From the entries below, copy out all lines holding "Before".

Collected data

☆ ☆ ☆ ☆

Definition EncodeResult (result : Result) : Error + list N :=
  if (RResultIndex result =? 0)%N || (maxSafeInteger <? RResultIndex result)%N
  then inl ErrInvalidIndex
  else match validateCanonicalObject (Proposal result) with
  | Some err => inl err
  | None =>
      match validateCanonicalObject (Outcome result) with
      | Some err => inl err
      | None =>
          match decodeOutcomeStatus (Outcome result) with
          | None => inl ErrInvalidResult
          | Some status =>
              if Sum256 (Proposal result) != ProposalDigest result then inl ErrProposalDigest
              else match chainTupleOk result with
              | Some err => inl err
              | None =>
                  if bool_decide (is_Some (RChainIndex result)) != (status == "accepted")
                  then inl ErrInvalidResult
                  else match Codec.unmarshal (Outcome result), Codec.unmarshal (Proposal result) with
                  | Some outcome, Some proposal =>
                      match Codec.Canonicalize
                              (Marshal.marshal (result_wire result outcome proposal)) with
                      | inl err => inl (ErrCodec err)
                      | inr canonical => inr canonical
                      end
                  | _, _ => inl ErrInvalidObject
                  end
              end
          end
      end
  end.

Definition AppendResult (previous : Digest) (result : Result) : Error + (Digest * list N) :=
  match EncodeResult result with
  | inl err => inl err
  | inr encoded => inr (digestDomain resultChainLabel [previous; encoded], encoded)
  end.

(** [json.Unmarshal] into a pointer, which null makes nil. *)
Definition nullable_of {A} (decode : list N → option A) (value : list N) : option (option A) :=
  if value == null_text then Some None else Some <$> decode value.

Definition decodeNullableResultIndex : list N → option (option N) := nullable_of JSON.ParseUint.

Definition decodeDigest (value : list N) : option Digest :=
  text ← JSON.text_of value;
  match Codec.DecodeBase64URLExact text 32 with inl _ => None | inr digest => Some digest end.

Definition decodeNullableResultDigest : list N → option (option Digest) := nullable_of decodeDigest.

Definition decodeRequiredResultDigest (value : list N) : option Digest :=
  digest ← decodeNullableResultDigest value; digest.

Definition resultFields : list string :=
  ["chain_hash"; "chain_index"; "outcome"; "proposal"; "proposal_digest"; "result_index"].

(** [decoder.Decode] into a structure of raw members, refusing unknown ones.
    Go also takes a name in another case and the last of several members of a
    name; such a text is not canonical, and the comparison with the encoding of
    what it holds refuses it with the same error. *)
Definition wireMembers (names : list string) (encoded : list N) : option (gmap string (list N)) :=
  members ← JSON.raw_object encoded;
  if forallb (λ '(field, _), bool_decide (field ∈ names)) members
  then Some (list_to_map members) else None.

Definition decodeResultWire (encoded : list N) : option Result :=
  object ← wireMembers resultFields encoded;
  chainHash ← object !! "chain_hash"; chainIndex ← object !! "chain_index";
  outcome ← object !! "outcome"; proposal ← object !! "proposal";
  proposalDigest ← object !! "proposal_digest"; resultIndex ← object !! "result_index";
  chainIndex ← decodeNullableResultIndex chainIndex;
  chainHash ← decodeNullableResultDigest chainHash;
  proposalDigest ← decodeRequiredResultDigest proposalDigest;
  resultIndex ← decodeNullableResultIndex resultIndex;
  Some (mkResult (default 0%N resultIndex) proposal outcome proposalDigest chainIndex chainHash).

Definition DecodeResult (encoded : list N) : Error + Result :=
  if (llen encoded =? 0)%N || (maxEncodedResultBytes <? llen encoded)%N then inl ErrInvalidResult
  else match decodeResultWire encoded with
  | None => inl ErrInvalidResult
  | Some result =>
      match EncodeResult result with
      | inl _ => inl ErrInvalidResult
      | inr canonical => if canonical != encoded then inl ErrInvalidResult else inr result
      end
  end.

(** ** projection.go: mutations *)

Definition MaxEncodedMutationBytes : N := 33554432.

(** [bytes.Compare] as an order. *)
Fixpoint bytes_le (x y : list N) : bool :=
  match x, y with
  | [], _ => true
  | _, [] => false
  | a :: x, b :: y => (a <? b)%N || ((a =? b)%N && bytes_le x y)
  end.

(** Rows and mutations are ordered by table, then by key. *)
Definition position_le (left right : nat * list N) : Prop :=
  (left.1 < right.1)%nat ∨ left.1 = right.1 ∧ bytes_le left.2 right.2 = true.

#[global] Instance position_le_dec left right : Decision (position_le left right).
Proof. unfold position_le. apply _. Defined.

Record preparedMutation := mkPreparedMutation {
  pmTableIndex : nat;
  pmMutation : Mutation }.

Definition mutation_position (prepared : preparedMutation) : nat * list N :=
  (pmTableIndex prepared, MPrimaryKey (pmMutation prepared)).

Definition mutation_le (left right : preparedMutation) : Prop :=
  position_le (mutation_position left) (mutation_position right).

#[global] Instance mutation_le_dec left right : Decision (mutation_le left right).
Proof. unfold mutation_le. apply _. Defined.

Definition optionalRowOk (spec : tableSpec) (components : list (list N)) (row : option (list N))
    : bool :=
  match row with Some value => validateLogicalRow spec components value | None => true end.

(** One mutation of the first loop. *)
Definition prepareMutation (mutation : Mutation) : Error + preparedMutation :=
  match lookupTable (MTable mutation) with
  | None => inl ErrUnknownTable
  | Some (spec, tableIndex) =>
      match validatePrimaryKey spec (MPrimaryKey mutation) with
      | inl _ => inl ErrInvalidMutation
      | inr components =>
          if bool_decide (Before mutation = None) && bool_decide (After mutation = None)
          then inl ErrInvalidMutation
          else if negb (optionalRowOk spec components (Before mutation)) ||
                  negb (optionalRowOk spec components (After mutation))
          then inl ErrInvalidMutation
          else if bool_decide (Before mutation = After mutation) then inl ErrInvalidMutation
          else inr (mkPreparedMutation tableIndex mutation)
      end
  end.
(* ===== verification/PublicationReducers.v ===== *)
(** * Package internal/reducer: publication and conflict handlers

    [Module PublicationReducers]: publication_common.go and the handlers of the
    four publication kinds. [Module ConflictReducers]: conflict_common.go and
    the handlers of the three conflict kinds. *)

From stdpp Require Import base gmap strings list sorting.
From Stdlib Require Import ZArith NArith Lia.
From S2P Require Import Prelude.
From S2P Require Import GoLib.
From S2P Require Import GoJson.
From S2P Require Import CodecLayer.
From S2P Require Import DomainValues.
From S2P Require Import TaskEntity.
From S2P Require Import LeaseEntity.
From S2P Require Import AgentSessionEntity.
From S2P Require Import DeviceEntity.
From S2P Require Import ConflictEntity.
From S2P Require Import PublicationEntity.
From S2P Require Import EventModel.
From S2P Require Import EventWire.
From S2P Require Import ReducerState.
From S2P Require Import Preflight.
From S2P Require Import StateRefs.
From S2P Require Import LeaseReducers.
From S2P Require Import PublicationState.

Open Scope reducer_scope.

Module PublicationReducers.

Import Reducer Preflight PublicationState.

☆ ☆ ☆ ☆

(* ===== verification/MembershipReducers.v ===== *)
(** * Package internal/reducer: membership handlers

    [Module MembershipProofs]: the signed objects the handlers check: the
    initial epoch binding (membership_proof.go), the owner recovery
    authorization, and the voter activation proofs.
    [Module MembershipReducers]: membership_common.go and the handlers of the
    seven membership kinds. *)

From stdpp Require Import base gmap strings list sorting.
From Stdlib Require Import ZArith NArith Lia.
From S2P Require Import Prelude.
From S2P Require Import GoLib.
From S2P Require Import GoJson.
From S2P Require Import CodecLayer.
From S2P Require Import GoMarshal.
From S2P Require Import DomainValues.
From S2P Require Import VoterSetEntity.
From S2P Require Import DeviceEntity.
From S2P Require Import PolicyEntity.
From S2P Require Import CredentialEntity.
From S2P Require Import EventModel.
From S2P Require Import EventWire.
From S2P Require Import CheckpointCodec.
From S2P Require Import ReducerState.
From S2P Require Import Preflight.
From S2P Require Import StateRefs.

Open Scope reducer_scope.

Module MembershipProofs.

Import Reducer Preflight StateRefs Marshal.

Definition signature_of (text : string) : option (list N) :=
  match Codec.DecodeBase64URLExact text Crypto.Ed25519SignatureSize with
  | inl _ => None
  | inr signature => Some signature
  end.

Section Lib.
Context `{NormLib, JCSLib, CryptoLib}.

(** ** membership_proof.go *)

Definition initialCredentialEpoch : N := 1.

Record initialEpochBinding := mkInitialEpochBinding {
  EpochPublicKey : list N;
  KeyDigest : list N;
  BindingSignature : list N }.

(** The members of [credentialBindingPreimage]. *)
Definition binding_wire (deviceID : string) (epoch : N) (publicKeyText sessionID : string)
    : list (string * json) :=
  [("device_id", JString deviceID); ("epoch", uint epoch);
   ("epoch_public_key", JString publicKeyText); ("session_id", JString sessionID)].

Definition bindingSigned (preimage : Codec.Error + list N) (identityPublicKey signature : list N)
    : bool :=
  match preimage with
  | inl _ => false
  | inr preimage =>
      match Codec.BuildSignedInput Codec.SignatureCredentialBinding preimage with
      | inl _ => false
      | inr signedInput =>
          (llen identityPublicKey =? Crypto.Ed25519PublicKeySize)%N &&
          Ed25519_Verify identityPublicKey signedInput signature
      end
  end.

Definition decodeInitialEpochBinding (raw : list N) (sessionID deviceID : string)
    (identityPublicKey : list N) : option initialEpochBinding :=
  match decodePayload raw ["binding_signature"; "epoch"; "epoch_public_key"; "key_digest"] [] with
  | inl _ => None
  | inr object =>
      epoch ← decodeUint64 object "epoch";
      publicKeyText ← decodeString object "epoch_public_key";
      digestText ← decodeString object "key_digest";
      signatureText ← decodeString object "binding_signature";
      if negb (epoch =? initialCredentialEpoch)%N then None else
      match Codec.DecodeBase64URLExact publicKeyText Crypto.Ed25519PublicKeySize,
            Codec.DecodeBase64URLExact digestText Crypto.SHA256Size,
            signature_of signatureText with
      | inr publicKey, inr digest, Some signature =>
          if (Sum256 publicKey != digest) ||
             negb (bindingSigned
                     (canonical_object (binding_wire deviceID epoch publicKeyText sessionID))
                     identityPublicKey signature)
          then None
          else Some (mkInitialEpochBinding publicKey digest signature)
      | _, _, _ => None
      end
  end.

☆ ☆ ☆ ☆

** Completed task **
          if bool_decide (Before mutation = None) && bool_decide (After mutation = None)
          else if negb (optionalRowOk spec components (Before mutation)) ||
          else if bool_decide (Before mutation = After mutation) then inl ErrInvalidMutation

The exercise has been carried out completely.